- Poster
- Directed by: Vijaya Bhaskar
- Written by: A. L. Narayanan
- Produced by: T. Raman
- Starring: Vijayakanth Sasikala Anuradha
- Cinematography: D. Rajagopal
- Edited by: R. Bhaskar
- Music by: Shankar–Ganesh
- Production company: Jaigeetha Movies
- Release date: 14 January 1984;
- Country: India
- Language: Tamil

= Madras Vathiyar =

Madras Vathiyar (/mɛdrɑːs vɑːðjɑːr/ ) is a 1984 Indian Tamil-language film directed by Vijaya Bhaskar and written by A. L. Narayanan. The film stars Vijayakanth, Sasikala and Anuradha.

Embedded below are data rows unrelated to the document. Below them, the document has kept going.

(* ===== verification/Serializer.v ===== *)
(** * Serializer

    Model of src/src/base/network/Serializer.hpp and Serializer_inlined.hpp: one
    [apply] method per field type, whose meaning (pack, unpack, print, measure)
    is chosen by the action the serializer was built with.  The serializer reads
    and writes the process memory ([Memory.mem]) through its buffer pointer; an
    [apply] on a field returns the field's new value, which only unpacking
    changes.  The output stream of the printing action is the list of the items
    inserted in it. *)

From S2P Require Import Prelude Memory.

Module Serializer.

Inductive SerializerAction : Type :=
| SERIALIZER_PACK
| SERIALIZER_UNPACK
| SERIALIZER_STRINGIFY
| SERIALIZER_SIZE
| SERIALIZER_UNSET.

#[export] Instance SerializerAction_eq_dec : EqDecision SerializerAction.
Proof. solve_decision. Defined.

(** What is inserted in the [std::ostream]. *)
Inductive out_item : Type :=
| OStr (s : string)
| OInt (z : Z)
| OPtr (p : Z)
| OMember            (** the address of a member of the printed structure *)
| OBytes (l : list byte)
| OQuote.  (** the character of code 34 *)

(** class SerializerBase *)
Record Ser : Type := mkSer {
  s_mem : mem;
  buffer : Z;
  size : Z;
  cursor : Z;
  action : SerializerAction;
  out : list out_item;
  outFirst : bool;
  root : bool;
}.

Definition set_mem (f : mem -> mem) (st : Ser) : Ser :=
  mkSer (f (s_mem st)) (buffer st) (size st) (cursor st) (action st) (out st) (outFirst st) (root st).
Definition set_cursor (c : Z) (st : Ser) : Ser :=
  mkSer (s_mem st) (buffer st) (size st) c (action st) (out st) (outFirst st) (root st).
Definition set_outFirst (b : bool) (st : Ser) : Ser :=
  mkSer (s_mem st) (buffer st) (size st) (cursor st) (action st) (out st) b (root st).
Definition set_root (b : bool) (st : Ser) : Ser :=
  mkSer (s_mem st) (buffer st) (size st) (cursor st) (action st) (out st) (outFirst st) b.
Definition emit (l : list out_item) (st : Ser) : Ser :=
  mkSer (s_mem st) (buffer st) (size st) (cursor st) (action st) (out st ++ l) (outFirst st) (root st).

(** SERIALIZER_ACTION_DEFINED *)
Definition action_defined (a : SerializerAction) : bool :=
  match a with SERIALIZER_UNSET => false | _ => true end.

(** SerializerBase::SerializerBase(void * buffer, size_t size, SerializerAction action) *)
Definition init_buffer (m : mem) (buf sz : Z) (act : SerializerAction) : res Ser :=
  let checked := match act with
                 | SERIALIZER_UNSET | SERIALIZER_SIZE => true
                 | _ => negb (buf =? 0) && (sz >? 0)
                 end in
  if negb checked then Abort FAssert
  else if bool_decide (act = SERIALIZER_STRINGIFY) then Abort FAssert
  else Ok (mkSer m buf sz 0 act [] false true).

(** SerializerBase::SerializerBase(std::ostream * out) *)
Definition init_stream (m : mem) : Ser :=
  mkSer m 0 0 0 SERIALIZER_STRINGIFY [] true true.

(** SerializerBase::checkSize *)
Definition checkSize (fieldName : string) (sz : Z) : M Ser unit :=
  let! st := get in
  if bool_decide (action st = SERIALIZER_STRINGIFY) then ret tt
  else assume_ (cursor st +u sz <=? size st).

(** [outFirst ? "" : ", "] followed by the field name. *)
Definition field_prefix (st : Ser) (fieldName : string) : list out_item :=
  [OStr (if outFirst st then "" else ", "); OStr fieldName; OStr ": "].

(** The common body of the [apply] overloads on scalar types: [n] is
    [sizeof(value)], [enc] the stored representation, [dec] its reading. *)
Definition apply_scalar {A} (n : Z) (enc : A -> list byte) (dec : list byte -> A)
    (print : A -> list out_item) (fieldName : string) (value : A) : M Ser A :=
  let! st := get in
  assert_ (action_defined (action st)) ;;
  checkSize fieldName n ;;
  let! value' :=
    match action st with
    | SERIALIZER_PACK =>
        modify (set_mem (fun m => wr m (buffer st + cursor st) (enc value))) ;; ret value
    | SERIALIZER_UNPACK => ret (dec (rd (s_mem st) (buffer st + cursor st) n))
    | SERIALIZER_STRINGIFY => modify (emit (field_prefix st fieldName ++ print value)) ;; ret value
    | SERIALIZER_SIZE => ret value
    | SERIALIZER_UNSET => abort FAssume
    end in
  modify (fun st => set_outFirst false (set_cursor (cursor st +u n) st)) ;;
  ret value'.

(** SerializerBase::apply(const char * fieldName, bool & value) *)
Definition apply_bool : string -> bool -> M Ser bool :=
  apply_scalar 1 (fun b : bool => [if b then x01 else x00])
    (fun l => negb (le_combine l =? 0)) (fun b => [OStr (if b then "true" else "false")]).

(** SerializerBase::apply(const char * fieldName, uint32_t & value) *)
Definition apply_u32 : string -> Z -> M Ser Z :=
  apply_scalar 4 (le_split 4) le_combine (fun v => [OInt v]).

(** SerializerBase::apply(const char * fieldName, int32_t & value) *)
Definition apply_i32 : string -> Z -> M Ser Z :=
  apply_scalar 4 (le_split 4) (fun l => i32 (le_combine l)) (fun v => [OInt v]).

(** SerializerBase::apply(const char * fieldName, int64_t & value) *)
Definition apply_i64 : string -> Z -> M Ser Z :=
  apply_scalar 8 (le_split 8) (fun l => i64 (le_combine l)) (fun v => [OInt v]).

(** SerializerBase::apply(const char * fieldName, uint64_t & value) *)
Definition apply_u64 : string -> Z -> M Ser Z :=
  apply_scalar 8 (le_split 8) le_combine (fun v => [OInt v]).
(* ===== verification/Protocol.v ===== *)
(** * Protocol

    Model of src/src/base/network/Protocol.hpp, Protocol_inlined.hpp and
    Protocol.cpp: the structures the client and the server exchange, and the
    [applySerializerDef] of each.  A definition [X_applySerializerDef] runs the
    serializer over the fields in the order of the source and returns the
    structure with the fields as the serializer leaves them. *)

From S2P Require Import Prelude Memory Serializer.

Module Protocol.
Import Serializer.

Definition IOC_LF_MAX_ADDR_LEN : Z := 32.
Definition TEST_RDMA_SIZE : Z := 4096.
Definition IOC_EAGER_MAX_WRITE : Z := 32 * 1024.
Definition IOC_EAGER_MAX_READ : Z := 32 * 1024.
Definition IOC_STRUCT_MAX : Z := 64.
Definition IOC_LF_PROTOCOL_VERSION : Z := 2.

Inductive LibfabricMessageType : Type :=
| IOC_LF_MSG_CONNECT_INIT
| IOC_LF_MSG_ASSIGN_ID
| IOC_LF_MSG_BAD_AUTH
| IOC_LF_MSG_FATAL_ERROR
| IOC_LF_MSG_MAX
| IOC_LF_MSG_PING
| IOC_LF_MSG_PONG
| IOC_LF_MSG_OBJ_READ
| IOC_LF_MSG_OBJ_WRITE
| IOC_LF_MSG_OBJ_READ_WRITE_ACK
| IOC_LF_MSG_OBJ_FLUSH
| IOC_LF_MSG_OBJ_FLUSH_ACK
| IOC_LF_MSG_OBJ_CREATE
| IOC_LF_MSG_OBJ_CREATE_ACK
| IOC_LF_MSG_OBJ_RANGE_REGISTER
| IOC_LF_MSG_OBJ_RANGE_REGISTER_ACK
| IOC_LF_MSG_OBJ_RANGE_UNREGISTER
| IOC_LF_MSG_OBJ_RANGE_UNREGISTER_ACK
| IOC_LF_MSG_OBJ_COW
| IOC_LF_MSG_OBJ_COW_ACK.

It was released on 14 January 1984.

== Soundtrack ==
The music was composed by Shankar–Ganesh.

Track listing
| No. | Title | Lyrics | Singer(s) | Length |
|---|---|---|---|---|
| 1. | "Madras Vathiyar" | Vaali | Vivek Sarathy, Vani Jairam, Manorama and chorus | 4:50 |
| 2. | "Naatiyam Paarthukka" | Vaali | Vani Jairam | 3:53 |
| 3. | "Chekka Chevantha" | Muthulingam | Malaysia Vasudevan, Vani Jairam | 4:23 |
| 4. | "Vizhigale" | Muthulingam | P. Jayachandran, Latha Kannan | 3:58 |
| Total length: |  |  |  | 17:04 |

== Release and reception ==
Madras Vathiyar was released on 14 January 1984. Jayamanmadhan of Kalki gave the film a negative review criticising the story and music and dependence on Sasikala and Anuradha.